第64章 首を絞めたくなりました
コツン。と、頭に軽い衝撃が落ちて来る。
「やりすぎ」
『……天』
後ろから私の頭を小突いた天。スタッフ2人と私の間に、すっと割り込んだ。
彼らは、より一層 身を硬くする。そんな2人に、天は頭を下げた。目玉がこぼれ落ちそうなくらい目を見開いたスタッフに、凛とした声で語り掛ける。

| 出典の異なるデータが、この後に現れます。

(** [parse_address] of [add_leads_to_dealmachine.py] returns, for every
    string, either the whole string as the address with city, state and zip
    empty, or a zip token that ends the string together with a state of two
    capital letters: never a state without a zip or a zip without a state. *)
Theorem all_or_nothing (s : string) :
  exists p,
    AddLeads.parse_address s = Ok p /\
    (p = AddLeads.LeadParts s "" "" "" \/
     (zip_token (AddLeads.zip p) /\ trailing (AddLeads.zip p) s /\
      two_capitals (AddLeads.state p))).
Proof.
  unfold AddLeads.parse_address.
  destruct (AddLeads.extract s) as [[[z st] rest]|e] eqn:E;
    cbn [bind try_except]; [|eexists; split; [reflexivity | left; reflexivity]].
  destruct (truthy st && truthy z)%bool eqn:T;
    [|eexists; split; [reflexivity | left; reflexivity]].
  apply andb_true_iff in T as [Tst Tz].
  destruct (AddLeads.split_street_city rest) as [[str cty]|e'];
    cbn [bind try_except]; [|eexists; split; [reflexivity | left; reflexivity]].
  eexists. split; [reflexivity|]. right. cbn [AddLeads.zip AddLeads.state].
  destruct (add_leads_extract_zip _ _ _ _ E) as [-> | [Tr Zt]]; [discriminate|].
  destruct (add_leads_extract_state _ _ _ _ E) as [-> | C]; [discriminate|].
  auto.
Qed.

(** Joining the two sides of a cut of a list gives the joined list. *)
Lemma str_join_cut (sep : string) (l : list string) :
  forall n, 0 < n -> n < List.length l ->
    str_join sep (firstn n l) ++ sep ++ str_join sep (skipn n l) =
      str_join sep l.
Proof.
  induction l as [|a l IH]; intros n Hn Hl; [simpl in Hl; lia|].
  destruct n as [|n]; [lia|]. cbn [List.length] in Hl.
  destruct l as [|b l]; [simpl in Hl; lia|].
  destruct n as [|n].
  - reflexivity.
  - change (firstn (S (S n)) (a :: b :: l)) with (a :: b :: firstn n l).
    change (skipn (S (S n)) (a :: b :: l)) with (skipn (S n) (b :: l)).
    change (str_join sep (a :: b :: firstn n l))
      with (a ++ sep ++ str_join sep (firstn (S n) (b :: l))).
    change (str_join sep (a :: b :: l)) with (a ++ sep ++ str_join sep (b :: l)).
    rewrite !str_append_assoc. rewrite (IH (S n)); [reflexivity | lia | lia].
Qed.

Lemma list_index_last_skipn {A : Type} (l : list A) (c : A) :
  list_index_last l = Ok c -> skipn (List.length l - 1) l = [c].
Proof.
  unfold list_index_last. destruct (rev l) as [|b t] eqn:E; [discriminate|].
  intros [= <-]. apply (f_equal (@rev A)) in E. rewrite rev_involutive in E.
  subst l. cbn [rev]. rewrite length_app. cbn [List.length].
  rewrite Nat.add_sub. rewrite skipn_app, skipn_all, Nat.sub_diag.
  reflexivity.
Qed.

(** The words of a string are not empty. *)
Lemma str_words_from_truthy (s : string) :
  forall word, Forall (fun w => truthy w = true) (str_words_from word s).
Proof.
  induction s as [|c s IH]; intros word; cbn [str_words_from].
  - destruct (truthy word) eqn:T; auto.
  - destruct (isspace c); [|apply IH].
    destruct (truthy word) eqn:T; auto.
Qed.

Lemma str_join_truthy (sep : string) (l : list string) :
  Forall (fun w => truthy w = true) l -> l <> [] ->
  truthy (str_join sep l) = true.
Proof.
  intros F N. destruct l as [|a l]; [congruence|].
  apply Forall_cons_iff in F as [Ha _].
  destruct l; [exact Ha|].
  change (truthy (a ++ sep ++ str_join sep (s :: l)) = true).
  destruct a; [discriminate | reflexivity].
Qed.

Lemma firstn_truthy (n : nat) (l : list string) :
  Forall (fun w => truthy w = true) l -> 0 < n -> 0 < List.length l ->
  truthy (str_join " " (firstn n l)) = true.
Proof.
  intros F Hn Hl. apply str_join_truthy.
  - rewrite <- (firstn_skipn n l) in F. apply Forall_app in F as [F1 _].
    exact F1.
  - destruct n; [lia|]. destruct l; [simpl in Hl; lia | discriminate].
Qed.

Lemma skipn_truthy (n : nat) (l : list string) :
  Forall (fun w => truthy w = true) l -> n < List.length l ->
  truthy (str_join " " (skipn n l)) = true.
Proof.
  intros F Hl. apply str_join_truthy.
  - rewrite <- (firstn_skipn n l) in F. apply Forall_app in F as [_ F2].
    exact F2.
  - intros E. apply (f_equal (@List.length string)) in E.
    rewrite length_skipn in E. simpl in E. lia.
Qed.

(** The cut of the words at [n] gives a street and a city that are not empty
    and that hold all the words, in order. *)
Lemma cut_conserves (words : list string) (n : nat) :
  Forall (fun w => truthy w = true) words ->
  0 < n -> n < List.length words ->
  truthy (str_join " " (firstn n words)) = true /\
  truthy (str_join " " (skipn n words)) = true /\
  str_join " " (firstn n words) ++ " " ++ str_join " " (skipn n words) =
    str_join " " words.
Proof.
  intros F Hn Hl. split; [|split].
  - apply firstn_truthy; [exact F | exact Hn | lia].
  - apply skipn_truthy; assumption.
  - apply str_join_cut; assumption.
Qed.

Lemma last_words_city_conserves (rest : string) (words : list string) :
  Forall (fun w => truthy w = true) words -> 2 <= List.length words ->
  exists street city,
    AddLeads.last_words_city rest words = Ok (street, city) /\
    truthy street = true /\ truthy city = true /\
    street ++ " " ++ city = str_join " " words.
Proof.
  intros F L. unfold AddLeads.last_words_city, list_but_last, list_last.
  destruct (3 <? List.length words)%nat eqn:L3.
  - apply Nat.ltb_lt in L3. eexists _, _. split; [reflexivity|].
    apply cut_conserves; [exact F | lia | lia].
  - assert (L1 : (1 <? List.length words)%nat = true)
      by (apply Nat.ltb_lt; lia).
    rewrite L1.
    destruct (list_index_last_ok words) as [c Hc]; [lia|].
    rewrite Hc. cbn [bind]. eexists _, _. split; [reflexivity|].
    pose proof (cut_conserves words (List.length words - 1) F) as C.
    rewrite (list_index_last_skipn _ _ Hc) in C. apply C; lia.
Qed.

(** Without a comma and without a slash, a string of two words or more is
    split into a street and a city that are both not empty and that together
    hold all the words of the string, in order and separated by single
    spaces: no word is lost, whether a street suffix is found or not. *)
Theorem words_conserved (rest : string) :
  has_char "," rest = false -> has_char "/" rest = false ->
  2 <= List.length (str_words rest) ->
  exists street city,
    AddLeads.split_street_city rest = Ok (street, city) /\
    truthy street = true /\ truthy city = true /\
    street ++ " " ++ city = str_join " " (str_words rest).
Proof.
  intros C S L. unfold AddLeads.split_street_city. rewrite C, S.
  pose proof (str_words_from_truthy rest "") as F.
  fold (str_words rest) in F.
  destruct (AddLeads.find_street_end 0 (str_words rest)) as [i|];
    [|apply last_words_city_conserves; assumption].
  destruct ((0 <? i)%nat && (i <? List.length (str_words rest))%nat)%bool eqn:B;
    [|apply last_words_city_conserves; assumption].
  apply andb_true_iff in B as [B0 B1].
  apply Nat.ltb_lt in B0. apply Nat.ltb_lt in B1.
  eexists _, _. split; [reflexivity|]. apply cut_conserves; assumption.
Qed.

Lemma words_conserved_witness :
  has_char "," "12 OAK HILL TAMPA" = false /\
  has_char "/" "12 OAK HILL TAMPA" = false /\
  2 <= List.length (str_words "12 OAK HILL TAMPA") /\
  exists street city,
    AddLeads.split_street_city "12 OAK HILL TAMPA" = Ok (street, city) /\
    truthy street = true /\ truthy city = true /\
    street ++ " " ++ city = str_join " " (str_words "12 OAK HILL TAMPA").
Proof.
  split; [reflexivity|]. split; [reflexivity|].
  split; [vm_compute; lia|].
  apply (words_conserved "12 OAK HILL TAMPA"); [reflexivity | reflexivity |].
  vm_compute. lia.
Defined.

「ボクの力が至らないばかりに、スタッフの皆さんにはご迷惑をおかけして。本当に、申し訳ありません」
「ちょっ、いやそんな!頭を上げて下さいよ!」
「そうですよ!!大体…悪いのはイライラして九条さんに当たってしまった自分達でっ」
『そうだそうだ』
「はぁ… プロデューサー」
『……』
「ハウス」
『……わん』
主人により帰宅命令の出された私は、仕方なく その場を後にする。
しかしやっぱり3人が気になって、後ろを振り返る。
天は相変わらず頭を下げていたし、スタッフ達は恐縮した様子で何度も腰を90度に折り曲げていた。
…軽い後悔を覚えた。
私が怒りに任せてしゃしゃり出なければ、天に頭を下げさせる事もなかったのではないだろうか と。
『私から取り上げたコーヒーはどこへやったんです?』
「楽屋へ戻って来たボクにかける第一声がそれ?」
天は呆れた様子で扉を閉めた。その手にコーヒーは握られていない。
「突然いなくなったキミを追い掛けるのに必死で、近くにいた誰かに押し付けるようにあげちゃったよ」
『まぁ酷いですね。私がせっかく貴方の為に購入したというのに』
「そう思うなら、もうあんなふうに暴走しないで」
『面目無いです。何をしたら許してくれます? 3回まわってワンって鳴いてみせましょうか』
「見たいところだけど、いいよ。許してあげる。